━━━ RECORD EXCERPTS
(* ===== verification/Path.v ===== *)
(** * File names: the path name library of src/disk.hh and src/disk.cc

    A [::string] is the list of its characters. [operator\[\]] at the size of a string reads the terminating
    nul, as [nth] with default [nul] does. *)
From S2P Require Import Prelude.
From Stdlib Require Import Ascii.

Definition path : Type := list ascii.
Definition nul : ascii := Ascii.zero.
Definition slash : ascii := "/"%char.
Definition dot : ascii := "."%char.
Definition str (s : string) : path := String.list_ascii_of_string s.

Module Disk.

(** ** Canonical names *)

Record CanonAction := mk_ca { extern_ok : bool; empty_ok : bool; dot_ok : bool; has_pfx : bool; has_sfx : bool }.
Definition default_action : CanonAction := mk_ca true false false false false.

(** [handle_slash] of [is_canon]: [r] are the characters before the slash, the last one first, so that
    [p\[-k\]] is [e k]. *)
Definition handle_slash (action : CanonAction) (r : path) : bool :=
  let sz := length r in
  let e k := nth (pred k) r nul in
  if (sz =? 0)%nat then true
  else if Ascii.eqb (e 1) slash then false
  else if negb (Ascii.eqb (e 1) dot) then true
  else if (sz =? 1)%nat then dot_ok action || has_pfx action
  else if Ascii.eqb (e 2) slash then false
  else if negb (Ascii.eqb (e 2) dot) then true
  else if (sz =? 2)%nat then extern_ok action
  else if negb (Ascii.eqb (e 3) slash) then true
  else if (sz =? 3)%nat then has_pfx action && extern_ok action
  else if negb (Ascii.eqb (e 4) dot) then false
  else if (sz =? 4)%nat then has_pfx action && extern_ok action
  else if negb (Ascii.eqb (e 5) dot) then false
  else if (sz =? 5)%nat then extern_ok action
  else if Ascii.eqb (e 6) slash then extern_ok action
  else false.

Definition no_nul (c : ascii) : outcome unit := throw_unless (negb (Ascii.eqb c nul)) "file contains nul char".

Fixpoint is_canon_loop (action : CanonAction) (r p : path) : outcome bool :=
  match p with
  | [] => Ret (Ascii.eqb (nth 0 r nul) slash || has_sfx action || handle_slash action r)
  | c :: p =>
    _ ← no_nul c;
    if Ascii.eqb c slash && negb (handle_slash action r) then Ret false else is_canon_loop action (c :: r) p
  end.
Definition is_canon (p : path) (action : CanonAction) : outcome bool :=
  match p with [] => Ret (empty_ok action) | _ :: _ => is_canon_loop action [] p end.

(** [res.resize(pos)] at label [DotDot] of [mk_canon]: keeps the characters up to the last slash *)
Fixpoint rfind_slash (r : path) : path :=
  match r with [] => [] | c :: r' => if Ascii.eqb c slash then r else rfind_slash r' end.

(** [handle] of [mk_canon]: [r] is [res], the last character first *)
Definition handle (is_abs : bool) (r : path) (c : ascii) : path :=
  if negb (Ascii.eqb c slash) then c :: r
  else
    let sz := length r in
    let e k := nth (pred k) r nul in
    let DotDot := rfind_slash (drop 3 r) in
    if (sz =? 0)%nat then if is_abs then c :: r else r
    else if Ascii.eqb (e 1) slash then r
    else if negb (Ascii.eqb (e 1) dot) then c :: r
    else if (sz =? 1)%nat then drop 1 r
    else if Ascii.eqb (e 2) slash then drop 1 r
    else if negb (Ascii.eqb (e 2) dot) then c :: r
    else if (sz =? 2)%nat then c :: r
    else if negb (Ascii.eqb (e 3) slash) then c :: r
    else if (sz =? 3)%nat then drop 2 r
    else if negb (Ascii.eqb (e 4) dot) then DotDot
    else if (sz =? 4)%nat then DotDot
    else if negb (Ascii.eqb (e 5) dot) then DotDot
    else if (sz =? 5)%nat then c :: r
    else if Ascii.eqb (e 6) slash then c :: r
    else DotDot.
━━━━━━
THE PROBLEM
Here the output must be the lines above from the line with "Module Disk." to the line with "else if (sz =? 3)%nat then has_pfx", both included, duplicated word for word and nothing else.

SOLUTION
Module Disk.

(** ** Canonical names *)

Record CanonAction := mk_ca { extern_ok : bool; empty_ok : bool; dot_ok : bool; has_pfx : bool; has_sfx : bool }.
Definition default_action : CanonAction := mk_ca true false false false false.

(** [handle_slash] of [is_canon]: [r] are the characters before the slash, the last one first, so that
    [p\[-k\]] is [e k]. *)
Definition handle_slash (action : CanonAction) (r : path) : bool :=
  let sz := length r in
  let e k := nth (pred k) r nul in
  if (sz =? 0)%nat then true
  else if Ascii.eqb (e 1) slash then false
  else if negb (Ascii.eqb (e 1) dot) then true
  else if (sz =? 1)%nat then dot_ok action || has_pfx action
  else if Ascii.eqb (e 2) slash then false
  else if negb (Ascii.eqb (e 2) dot) then true
  else if (sz =? 2)%nat then extern_ok action
  else if negb (Ascii.eqb (e 3) slash) then true
  else if (sz =? 3)%nat then has_pfx action && extern_ok action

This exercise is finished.